[Saved data entries]

(* ===== verification/Debugger.v ===== *)
(** * The debugger (src/src/aivm_debugger.c, src/src/include/aivm_debugger.h)

    A debugger drives a VM step by step and answers with snapshots.  The pointer to the
    debugger itself is not NULL here: every function refuses a NULL debugger at once.  The
    names registered for functions and nodes are C strings, [None] is NULL. *)

From S2P Require Import Prelude Types Program Syscalls Vm Lifecycle Stack Memory Control Step Calls Roots Pairs NodeGc.

(** ** Data *)

Definition AIVM_DEBUGGER_MAX_BREAKPOINTS : Z := 128.
Definition AIVM_DEBUGGER_MAX_SOURCE_MAPPINGS : Z := 128.
Definition AIVM_DEBUGGER_SOURCE_NAME_LENGTH : Z := 128.

Inductive AivmDebuggerStatus :=
  | AIVM_DEBUGGER_OK
  | AIVM_DEBUGGER_ERR_INVALID
  | AIVM_DEBUGGER_ERR_BREAKPOINT_LIMIT
  | AIVM_DEBUGGER_ERR_STEP_LIMIT
  | AIVM_DEBUGGER_ERR_HALTED
  | AIVM_DEBUGGER_ERR_VM.

Inductive AivmDebuggerState :=
  | AIVM_DEBUGGER_STATE_READY
  | AIVM_DEBUGGER_STATE_PAUSED
  | AIVM_DEBUGGER_STATE_RUNNING
  | AIVM_DEBUGGER_STATE_HALTED
  | AIVM_DEBUGGER_STATE_ERROR.

Global Instance debugger_status_eq_dec : EqDecision AivmDebuggerStatus.
Proof. solve_decision. Defined.
Global Instance debugger_state_eq_dec : EqDecision AivmDebuggerState.
Proof. solve_decision. Defined.

Record AivmDebuggerSourceMapping := mk_mapping { mapping_name : list Z; mapping_pc : Z }.

Record AivmDebuggerSnapshot := mk_snapshot {
  snap_pc : Z; snap_opcode : Z; snap_stack_count : Z; snap_locals_count : Z; snap_call_frame_count : Z;
  snap_completed_task_count : Z; snap_node_count : Z; snap_node_attr_count : Z; snap_node_child_count : Z;
  snap_blob_count : Z; snap_syscall_binding_count : Z; snap_process_argv_count : Z;
  snap_active_host_operation_count : Z; snap_vm_status : AivmVmStatus; snap_vm_error : AivmVmError;
  snap_debugger_state : AivmDebuggerState }.

(** The arrays with their counters are the lists of their live elements. *)
Record AivmDebugger := mk_debugger {
  dbg_vm : option AivmVm;
  dbg_state : AivmDebuggerState;
  breakpoints : list Z;
  function_mappings : list AivmDebuggerSourceMapping;
  node_mappings : list AivmDebuggerSourceMapping;
  dbg_active_host_operation_count : Z;
  executed_step_count : Z }.

Definition set_dbg_vm (x : option AivmVm) (d : AivmDebugger) : AivmDebugger :=
  mk_debugger x (dbg_state d) (breakpoints d) (function_mappings d) (node_mappings d) (dbg_active_host_operation_count d) (executed_step_count d).
Definition set_dbg_state (x : AivmDebuggerState) (d : AivmDebugger) : AivmDebugger :=
  mk_debugger (dbg_vm d) x (breakpoints d) (function_mappings d) (node_mappings d) (dbg_active_host_operation_count d) (executed_step_count d).
Definition set_breakpoints (x : list Z) (d : AivmDebugger) : AivmDebugger :=
  mk_debugger (dbg_vm d) (dbg_state d) x (function_mappings d) (node_mappings d) (dbg_active_host_operation_count d) (executed_step_count d).
Definition set_function_mappings (x : list AivmDebuggerSourceMapping) (d : AivmDebugger) : AivmDebugger :=
  mk_debugger (dbg_vm d) (dbg_state d) (breakpoints d) x (node_mappings d) (dbg_active_host_operation_count d) (executed_step_count d).
Definition set_node_mappings (x : list AivmDebuggerSourceMapping) (d : AivmDebugger) : AivmDebugger :=
  mk_debugger (dbg_vm d) (dbg_state d) (breakpoints d) (function_mappings d) x (dbg_active_host_operation_count d) (executed_step_count d).
Definition set_executed_step_count (x : Z) (d : AivmDebugger) : AivmDebugger :=
  mk_debugger (dbg_vm d) (dbg_state d) (breakpoints d) (function_mappings d) (node_mappings d) (dbg_active_host_operation_count d) x.

Definition aivm_debugger_set_active_host_operation_count (count : Z) (d : AivmDebugger) : AivmDebugger :=
  mk_debugger (dbg_vm d) (dbg_state d) (breakpoints d) (function_mappings d) (node_mappings d) count (executed_step_count d).

(** ** Breakpoints and mappings *)

Definition has_breakpoint (d : AivmDebugger) (pc : Z) : bool := existsb (Z.eqb pc) (breakpoints d).

Definition dbg_program (d : AivmDebugger) : option AivmProgram := dbg_vm d ≫= program.

(** The loop over the mappings: the first one of the name is given the new pc. *)
Fixpoint update_mapping (mappings : list AivmDebuggerSourceMapping) (name : list Z) (pc : Z)
    : option (list AivmDebuggerSourceMapping) :=
  match mappings with
  | [] => None
  | m :: rest =>
      if bool_decide (mapping_name m = name) then Some (mk_mapping (mapping_name m) pc :: rest)
      else cons m <$> update_mapping rest name pc
  end.

(** [snprintf] keeps what fits in the name with its NUL. *)
Definition register_mapping (mappings : list AivmDebuggerSourceMapping) (d : AivmDebugger) (name : option (list Z)) (pc : Z)
    : AivmDebuggerStatus * list AivmDebuggerSourceMapping :=
  match dbg_program d, name with
  | Some p, Some name =>
      if bool_decide (name = []) || (instruction_count p <=? pc) then (AIVM_DEBUGGER_ERR_INVALID, mappings)
      else
        match update_mapping mappings name pc with
        | Some mappings' => (AIVM_DEBUGGER_OK, mappings')
        | None =>
            if AIVM_DEBUGGER_MAX_SOURCE_MAPPINGS <=? zlen mappings then (AIVM_DEBUGGER_ERR_BREAKPOINT_LIMIT, mappings)
            else (AIVM_DEBUGGER_OK, mappings ++ [mk_mapping (ztake (AIVM_DEBUGGER_SOURCE_NAME_LENGTH - 1) name) pc])
        end
  | _, _ => (AIVM_DEBUGGER_ERR_INVALID, mappings)
  end.

Definition find_mapping (mappings : list AivmDebuggerSourceMapping) (name : option (list Z)) : option Z :=
  match name with
  | None => None
  | Some name => mapping_pc <$> (snd <$> list_find (fun m => mapping_name m = name) mappings)
  end.

Definition aivm_debugger_break_pc (pc : Z) (d : AivmDebugger) : AivmDebuggerStatus * AivmDebugger :=
  match dbg_program d with
  | None => (AIVM_DEBUGGER_ERR_INVALID, d)
  | Some p =>
      if instruction_count p <=? pc then (AIVM_DEBUGGER_ERR_INVALID, d)
      else if has_breakpoint d pc then (AIVM_DEBUGGER_OK, d)
      else if AIVM_DEBUGGER_MAX_BREAKPOINTS <=? zlen (breakpoints d) then (AIVM_DEBUGGER_ERR_BREAKPOINT_LIMIT, d)
      else (AIVM_DEBUGGER_OK, set_breakpoints (breakpoints d ++ [pc]) d)
  end.

Definition aivm_debugger_register_function (name : option (list Z)) (pc : Z) (d : AivmDebugger) : AivmDebuggerStatus * AivmDebugger :=
  let '(st, m) := register_mapping (function_mappings d) d name pc in (st, set_function_mappings m d).

Definition aivm_debugger_register_node (node_id : option (list Z)) (pc : Z) (d : AivmDebugger) : AivmDebuggerStatus * AivmDebugger :=
  let '(st, m) := register_mapping (node_mappings d) d node_id pc in (st, set_node_mappings m d).

Definition aivm_debugger_break_function (name : option (list Z)) (d : AivmDebugger) : AivmDebuggerStatus * AivmDebugger :=
  match find_mapping (function_mappings d) name with
  | None => (AIVM_DEBUGGER_ERR_INVALID, d)
  | Some pc => aivm_debugger_break_pc pc d
  end.

Definition aivm_debugger_break_node (node_id : option (list Z)) (d : AivmDebugger) : AivmDebuggerStatus * AivmDebugger :=
  match find_mapping (node_mappings d) node_id with
  | None => (AIVM_DEBUGGER_ERR_INVALID, d)
  | Some pc => aivm_debugger_break_pc pc d
  end.

Definition aivm_debugger_clear_breakpoints (d : AivmDebugger) : AivmDebuggerStatus * AivmDebugger :=
  (AIVM_DEBUGGER_OK, set_breakpoints [] d).

(** ** Stepping *)

Definition sync_state (d : AivmDebugger) : AivmDebugger :=
  match dbg_vm d with
  | None => d
  | Some s =>
      match status s with
      | AIVM_VM_STATUS_HALTED => set_dbg_state AIVM_DEBUGGER_STATE_HALTED d
      | AIVM_VM_STATUS_ERROR => set_dbg_state AIVM_DEBUGGER_STATE_ERROR d
      | _ => d
      end
  end.

(** What an operation answers: its status, the debugger and the snapshot behind
    [out_snapshot] ([None] when the pointer is NULL). *)
Inductive answer :=
  | Answer (st : AivmDebuggerStatus) (d : AivmDebugger) (out : option AivmDebuggerSnapshot)
  | StepUndefined
  | StepNotModelled.

Section Debugger.

Context (exec : AivmProgram -> AivmInstruction -> option (M unit)).

(** The argument count of the VM, which no instruction changes. *)
Context (process_argv_count : Z).

(** [None] is a read outside the instructions. *)
Definition current_opcode (s : AivmVm) : option Z :=
  match program s with
  | None => Some (-1)
  | Some p =>
      if negb (bool_decide (instruction_store p = [])) && (instruction_pointer s <? instruction_count p)
      then (fun i => Z_of_opcode (opcode i)) <$> zget (instruction_store p) (instruction_pointer s)
      else Some (-1)
  end.

Definition syscall_binding_count (s : AivmVm) : Z :=
  match syscall_bindings (syscalls (task_table s)) with Some bs => zlen bs | None => 0 end.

Problem statement: Using the data above, repeat exactly the lines that begin at the line with "match status s with" and end at the line with "Section Debugger.", both ends included.

Your solution:
      match status s with
      | AIVM_VM_STATUS_HALTED => set_dbg_state AIVM_DEBUGGER_STATE_HALTED d
      | AIVM_VM_STATUS_ERROR => set_dbg_state AIVM_DEBUGGER_STATE_ERROR d
      | _ => d
      end
  end.

(** What an operation answers: its status, the debugger and the snapshot behind
    [out_snapshot] ([None] when the pointer is NULL). *)
Inductive answer :=
  | Answer (st : AivmDebuggerStatus) (d : AivmDebugger) (out : option AivmDebuggerSnapshot)
  | StepUndefined
  | StepNotModelled.

Section Debugger.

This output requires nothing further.